Height is neither nominal nor ordinal. It is a ratio variable, the highest level of measurement in statistics. Height has equal intervals between units, a true zero point, and can be meaningfully added, subtracted, multiplied, and divided. If you’re working through a stats assignment and trying to classify height, ratio is the correct answer.
That said, height can be deliberately converted into ordinal or even nominal data in certain situations. Understanding why height is ratio by nature, and when researchers choose to downgrade it, will help you classify any variable you encounter.
The Four Scales of Measurement
Statistics organizes data into four levels, each building on the one below it. Knowing what operations each level permits is the key to classifying any variable correctly.
- Nominal: Categories with no inherent order. You can only check whether two values are equal or not. Examples: blood type, eye color, country of birth.
- Ordinal: Categories that have a meaningful order, but the gaps between them aren’t necessarily equal. You can rank values as greater or lesser, but arithmetic doesn’t work. Examples: pain rated 1 to 10, education level, race finishing positions.
- Interval: Numeric values with equal spacing between units, but no true zero. You can add and subtract meaningfully. The classic example is temperature in Celsius: the difference between 20°C and 30°C is the same as between 30°C and 40°C, but 0°C doesn’t mean “no temperature.”
- Ratio: Everything interval has, plus a genuine zero point that means “none of this thing exists.” You can multiply and divide. Examples: height, weight, distance, income.
Why Height Is a Ratio Variable
Height meets every requirement of the ratio scale. First, the intervals are equal: the difference between 150 cm and 160 cm is the same 10 cm as between 180 cm and 190 cm. Second, zero means something real. A height of 0 cm means no height at all. This isn’t an arbitrary starting point like 0°F; it’s a true absence of the thing being measured.
That true zero is what separates ratio from interval. Because height has one, you can make meaningful ratio statements: a person who is 180 cm tall is exactly twice as tall as a child who is 90 cm. You can’t make the same kind of statement with interval data. Saying 40°C is “twice as hot” as 20°C doesn’t hold up, because the zero point on the Celsius scale is arbitrary.
Height is also continuous, meaning it can take any value within a range rather than being restricted to whole numbers. Clinical protocols measure adult height to the nearest millimeter using standardized equipment, and researchers routinely average three separate readings to get a precise result. This level of precision reflects the continuous, ratio nature of the variable.
Why Height Isn’t Nominal or Ordinal
Nominal data is just labels. If you tried to treat height as nominal, you’d be saying that 170 cm and 171 cm are simply “different” with no way to determine which is greater. That obviously doesn’t match reality.
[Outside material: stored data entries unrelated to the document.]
Lemma handle_chat_effect (e : Event) (st : State) (out : State * Issued) :
  handle e st = Some out -> chat_effect st out.
Proof.
  destruct e; cbn [handle]; unfold when; intros H;
    repeat match type of H with
           | (if ?c then _ else _) = Some _ => destruct c; [|discriminate H]
           | (?x ≫= _) = Some _ => destruct x; cbn [mbind option_bind] in H;
                                    [|discriminate H]
           end;
    try discriminate H; injection H as <-;
    try (apply chat_effect_unchanged; reflexivity).
  - unfold handleKeyPress. destruct (_ && _).
    + apply handleSubmit_chat_effect.
    + apply chat_effect_unchanged; reflexivity.
  - apply handleSubmit_chat_effect.
  - unfold handleShowRecommendations. case_bool_decide.
    + apply chat_effect_unchanged; reflexivity.
    + apply chat_idle; try reflexivity. apply Forall_singleton. reflexivity.
  - apply handleGenerateImage_chat_effect.
  - unfold uploadAll. rewrite uploads_fold. cbn [app].
    apply chat_idle; try (destruct (handleFiles files); reflexivity).
    apply Forall_fmap, Forall_forall. reflexivity.
  - apply chat_idle; try reflexivity. apply Forall_singleton. reflexivity.
  - unfold saveEdit. destruct (truthy _); apply chat_effect_unchanged; reflexivity.
Qed.

Lemma settle_chat_effect (p : Pending) (reply : Reply) (clk : Clock)
    (st st' : State) :
  settle p reply clk st = Some st' ->
  imageHistory st `prefix_of` imageHistory st'
  /\ if is_generation p
     then isLoading st' = false
          /\ exists msg, messages st' = messages st ++ [msg]
                         /\ role msg = js "assistant"
     else isLoading st' = isLoading st /\ messages st' = messages st.
Proof.
  destruct p, reply; simpl; try discriminate; intros [= <-];
    destruct res; simpl;
    (split; [first [reflexivity | apply prefix_app_r; reflexivity]|]);
    try (split; reflexivity);
    (split; [reflexivity | eexists; split; reflexivity]).
Qed.

Lemma pending_count_app (kind : Pending -> bool) (l1 l2 : list Pending) :
  pending_count kind (l1 ++ l2) = pending_count kind l1 + pending_count kind l2.
Proof. unfold pending_count. rewrite filter_app, length_app. reflexivity. Qed.

Lemma pending_count_none (kind : Pending -> bool) (l : list Pending) :
  Forall (fun p => kind p = false) l -> pending_count kind l = 0.
Proof.
  unfold pending_count. induction 1 as [|p l Hp Hl IH]; [reflexivity|].
  rewrite filter_cons_False by congruence. exact IH.
Qed.

Lemma pending_count_delete (kind : Pending -> bool) (l : list Pending) (k : nat)
    (p : Pending) :
  l !! k = Some p ->
  pending_count kind l
  = (if kind p then 1 else 0) + pending_count kind (delete k l).
Proof.
  unfold pending_count. revert k. induction l as [|q l IH]; intros k Hk.
  - discriminate.
  - destruct k as [|k]; simpl in Hk.
    + injection Hk as ->. cbn [delete list_delete].
      destruct (kind p) eqn:E.
      * rewrite filter_cons_True by exact E. reflexivity.
      * rewrite filter_cons_False by congruence. reflexivity.
    + cbn [delete list_delete]. specialize (IH k Hk).
      destruct (kind q) eqn:E.
      * rewrite !filter_cons_True by exact E. cbn [length]. rewrite IH.
        destruct (kind p); reflexivity.
      * rewrite !filter_cons_False by congruence. exact IH.
Qed.

Lemma alternates_snoc (msgs : list Message) (msg : Message) :
  alternates msgs -> role msg = role_at (length msgs) -> alternates (msgs ++ [msg]).
Proof.
  intros Halt Hrole i m Hi.
  destruct (decide (i < length msgs)) as [Hlt|Hge].
  - rewrite lookup_app_l in Hi by exact Hlt. exact (Halt i m Hi).
  - rewrite lookup_app_r in Hi by lia.
    destruct (i - length msgs) as [|n] eqn:E; simpl in Hi; [|discriminate].
    injection Hi as <-. replace i with (length msgs) by lia. exact Hrole.
Qed.

Lemma step_chat_invariant (m m' : Machine) (e : Event) (sent : list Request) :
  step m e = Some (m', sent) -> chat_invariant m -> chat_invariant m'.
Proof.
  intros Hstep [Hroles Hload Hcount].
  destruct (step_cases m e) as [(k & reply & clk & ->) | Hui].
  - unfold step in Hstep.
    destruct (inflight m !! k) as [p|] eqn:Hk; simpl in Hstep; [|discriminate].
    destruct (settle p reply clk (app m)) as [st'|] eqn:Hs; simpl in Hstep;
      [|discriminate].
    injection Hstep as <- <-.
    destruct (settle_chat_effect _ _ _ _ _ Hs) as [_ Heff].
    rewrite (pending_count_delete _ _ _ _ Hk) in Hcount.
    revert Heff Hcount. destruct (is_generation p); intros Heff Hcount.
    + destruct Heff as (Hl & msg & Hm & Hr).
      destruct (isLoading (app m)) eqn:El; [|lia].
      split; simpl.
      * rewrite Hm. apply alternates_snoc; [exact Hroles|].
        rewrite Hr. unfold role_at. rewrite <- Nat.negb_odd, <- Hload. reflexivity.
      * rewrite Hl, Hm, length_app, Nat.add_1_r, Nat.odd_succ, <- Nat.negb_odd,
          <- Hload. reflexivity.
      * rewrite Hl. lia.
    + destruct Heff as (Hl & Hm). split; simpl.
      * rewrite Hm. exact Hroles.
      * rewrite Hl, Hm. exact Hload.
      * rewrite Hl. exact Hcount.
  - rewrite Hui in Hstep.
    destruct (handle e (app m)) as [[st' issued]|] eqn:Hh; simpl in Hstep;
      [|discriminate].
    injection Hstep as <- <-.
    pose proof (handle_chat_effect _ _ _ Hh) as Heff.
    inversion Heff as [st1 issued1 Hm Hl _ Hnone | st1 r p c Hidle Hm Hl _ Hgen];
      subst; split; simpl.
    + rewrite Hm. exact Hroles.
    + rewrite Hl, Hm. exact Hload.
    + rewrite pending_count_app, Hl, Hcount.
      rewrite (pending_count_none is_generation (map snd issued)); [lia|].
      apply Forall_fmap. exact Hnone.
    + rewrite Hm. apply alternates_snoc; [exact Hroles|].
      unfold role_at. rewrite <- Nat.negb_odd, <- Hload, Hidle. reflexivity.
    + rewrite Hl, Hm, length_app, Nat.add_1_r, Nat.odd_succ, <- Nat.negb_odd,
        <- Hload, Hidle. reflexivity.
    + rewrite pending_count_app, Hl, Hcount, Hidle. simpl.
      unfold pending_count. rewrite filter_cons_True by exact Hgen. reflexivity.
Qed.

(** Any property kept by every step holds after every session. *)
Lemma session_invariant (I : Machine -> Prop)
    (savedNames : option (gmap jsstring jsstring)) (events : list Event)
    (m : Machine) (sent : list Request) :
  I (fst (mount savedNames)) ->
  (forall m1 m2 e sent1, step m1 e = Some (m2, sent1) -> I m1 -> I m2) ->
  session savedNames events = Some (m, sent) ->
  I m.
Proof.
  intros Hinit Hstep. unfold session.
  destruct (mount savedNames) as [m0 sent0]. simpl in Hinit.
  destruct (run m0 events) as [[m1 sent1]|] eqn:Hrun; simpl; [|discriminate].
  intros [= <- _]. clear sent sent0.
  revert m0 m1 sent1 Hinit Hrun.
  induction events as [|e rest IH]; intros m0 m1 sent1 Hinit; simpl.
  - intros [= <- _]. exact Hinit.
  - destruct (step m0 e) as [[m2 sent2]|] eqn:Hs; simpl; [|discriminate].
    destruct (run m2 rest) as [[m3 sent3]|] eqn:Hr; simpl; [|discriminate].
    intros [= <- _]. eapply IH; [|exact Hr]. eapply Hstep; eassumption.
Qed.

Lemma mount_chat_invariant (savedNames : option (gmap jsstring jsstring)) :
  chat_invariant (fst (mount savedNames)).
Proof.
  destruct savedNames; split; simpl; try reflexivity;
    intros i msg Hi; discriminate Hi.
Qed.

(** X6. In every session the conversation alternates: the messages at
    even positions have the role [user], those at odd positions the role
    [assistant], and [isLoading] holds exactly when the last message is a
    user message still waiting for its reply (the length is odd). *)
Theorem conversation_alternates
    (savedNames : option (gmap jsstring jsstring)) (events : list Event)
    (m : Machine) (sent : list Request) :
  session savedNames events = Some (m, sent) ->
  (forall i msg, messages (app m) !! i = Some msg ->
     role msg = if Nat.even i then js "user" else js "assistant")
  /\ isLoading (app m) = Nat.odd (length (messages (app m))).
Proof.
  intros Hs.
  destruct (session_invariant chat_invariant savedNames events m sent
              (mount_chat_invariant savedNames) step_chat_invariant Hs)
    as [Hroles Hload _].
  split; [exact Hroles | exact Hload].
Qed.

Lemma conversation_alternates_witness :
  (forall i msg, messages (app (fst ask_hi_run)) !! i = Some msg ->
     role msg = if Nat.even i then js "user" else js "assistant")
  /\ isLoading (app (fst ask_hi_run))
     = Nat.odd (length (messages (app (fst ask_hi_run)))).
Proof.
  apply (conversation_alternates None ask_hi (fst ask_hi_run) (snd ask_hi_run)).
  vm_compute. reflexivity.
Defined.

(** X7. In every session at most one question or visualization request
    is in flight, and [isLoading] (the spinner, the disabled send button)
    holds exactly while one is. *)
Theorem one_generation_in_flight
    (savedNames : option (gmap jsstring jsstring)) (events : list Event)
    (m : Machine) (sent : list Request) :
  session savedNames events = Some (m, sent) ->
  pending_count is_generation (inflight m) <= 1
  /\ (isLoading (app m) = true <-> pending_count is_generation (inflight m) = 1).
Proof.
  intros Hs.
  destruct (session_invariant chat_invariant savedNames events m sent
              (mount_chat_invariant savedNames) step_chat_invariant Hs)
    as [_ _ Hcount].
  rewrite Hcount. destruct (isLoading (app m)); split; try lia; split;
    congruence.
Qed.

Lemma one_generation_in_flight_witness :
  pending_count is_generation (inflight (fst diagram_pending_run)) <= 1
  /\ (isLoading (app (fst diagram_pending_run)) = true
      <-> pending_count is_generation (inflight (fst diagram_pending_run)) = 1).
Proof.
  apply (one_generation_in_flight None diagram_events
           (fst diagram_pending_run) (snd diagram_pending_run)).
  vm_compute. reflexivity.
Defined.

Lemma step_append_only (m m' : Machine) (e : Event) (sent : list Request) :
  step m e = Some (m', sent) ->
  messages (app m) `prefix_of` messages (app m')
  /\ imageHistory (app m) `prefix_of` imageHistory (app m').
Proof.
  intros Hstep.
  destruct (step_cases m e) as [(k & reply & clk & ->) | Hui].
  - unfold step in Hstep.
    destruct (inflight m !! k) as [p|] eqn:Hk; simpl in Hstep; [|discriminate].
    destruct (settle p reply clk (app m)) as [st'|] eqn:Hs; simpl in Hstep;
      [|discriminate].
    injection Hstep as <- <-. simpl.
    destruct (settle_chat_effect _ _ _ _ _ Hs) as [Hh Heff].
    split; [|exact Hh].
    destruct (is_generation p).
    + destruct Heff as (_ & msg & -> & _). apply prefix_app_r. reflexivity.
    + destruct Heff as (_ & ->). reflexivity.
  - rewrite Hui in Hstep.
    destruct (handle e (app m)) as [[st' issued]|] eqn:Hh; simpl in Hstep;
      [|discriminate].
    injection Hstep as <- <-. simpl.
    pose proof (handle_chat_effect _ _ _ Hh) as Heff.
    inversion Heff as [st1 issued1 Hm _ Hi _ | st1 r p c _ Hm _ Hi _]; subst;
      rewrite Hm, Hi; split; try reflexivity.
    apply prefix_app_r. reflexivity.
Qed.

(** X8. The conversation and the image history are append-only: whatever
    the events of a run, the messages and the image entries at its start
    are still there at its end, unchanged and in the same positions. *)
Theorem conversation_is_append_only (events : list Event) (m m' : Machine)
    (sent : list Request) :
  run m events = Some (m', sent) ->
  messages (app m) `prefix_of` messages (app m')
  /\ imageHistory (app m) `prefix_of` imageHistory (app m').
Proof.
  revert m m' sent. induction events as [|e rest IH]; intros m m' sent; simpl.
  - intros [= <- _]. split; reflexivity.
  - destruct (step m e) as [[m1 sent1]|] eqn:Hs; simpl; [|discriminate].
    destruct (run m1 rest) as [[m2 sent2]|] eqn:Hr; simpl; [|discriminate].
    intros [= <- _].
    destruct (step_append_only _ _ _ _ Hs) as [Hm1 Hi1].
    destruct (IH _ _ _ Hr) as [Hm2 Hi2].
    split; etransitivity; eassumption.
Qed.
Ordinal data lets you rank values but strips away the meaning of the gaps between them. T-shirt sizes (S, M, L, XL) are ordinal: you know XL is bigger than M, but you can’t say the jump from M to L equals the jump from L to XL. Height doesn’t have this limitation. The difference between any two heights is precisely quantifiable in centimeters or inches, and those differences are consistent across the entire scale.
When Height Gets Converted to Ordinal Data
Researchers sometimes deliberately convert height from a continuous ratio variable into ordered categories. The BMJ describes a common approach: splitting height into groups like “short,” “average,” and “tall” using cutoff points. A pediatrician might classify a child’s height as “below the 5th percentile” or “above the 95th percentile” rather than tracking the exact measurement.
Once you do this, height becomes ordinal. You know that “tall” is greater than “average,” but the categories no longer tell you by how much. This conversion always loses information. You sacrifice precision in exchange for simpler groupings that can be easier to work with in certain analyses or clinical decisions.
You could even push it further and turn height into nominal data. Imagine a database with a field labeled “meets height requirement: yes/no” for an amusement park ride. At that point, height is reduced to unordered categories, and even the ranking information is gone.
Why the Distinction Matters
The scale of measurement determines which statistical tools you can use. With ratio data like raw height measurements, everything is available to you: means, standard deviations, correlations, multiplication, division. You can say the average height in a sample is 168.3 cm and that number is genuinely informative.
If you convert height into ordinal categories, you lose access to most of those tools. You can’t calculate a meaningful average of “short,” “average,” and “tall.” You’re limited to rank-based statistics like medians and percentiles. And if you somehow reduced height to nominal categories, you’d be restricted to counting how many people fall into each group.
So when a stats question asks whether height is nominal or ordinal, the answer is neither. Height in its natural, measured form is ratio. It only becomes ordinal or nominal if someone deliberately bins it into categories, and at that point, you’re no longer measuring height itself. You’re measuring a simplified version of it.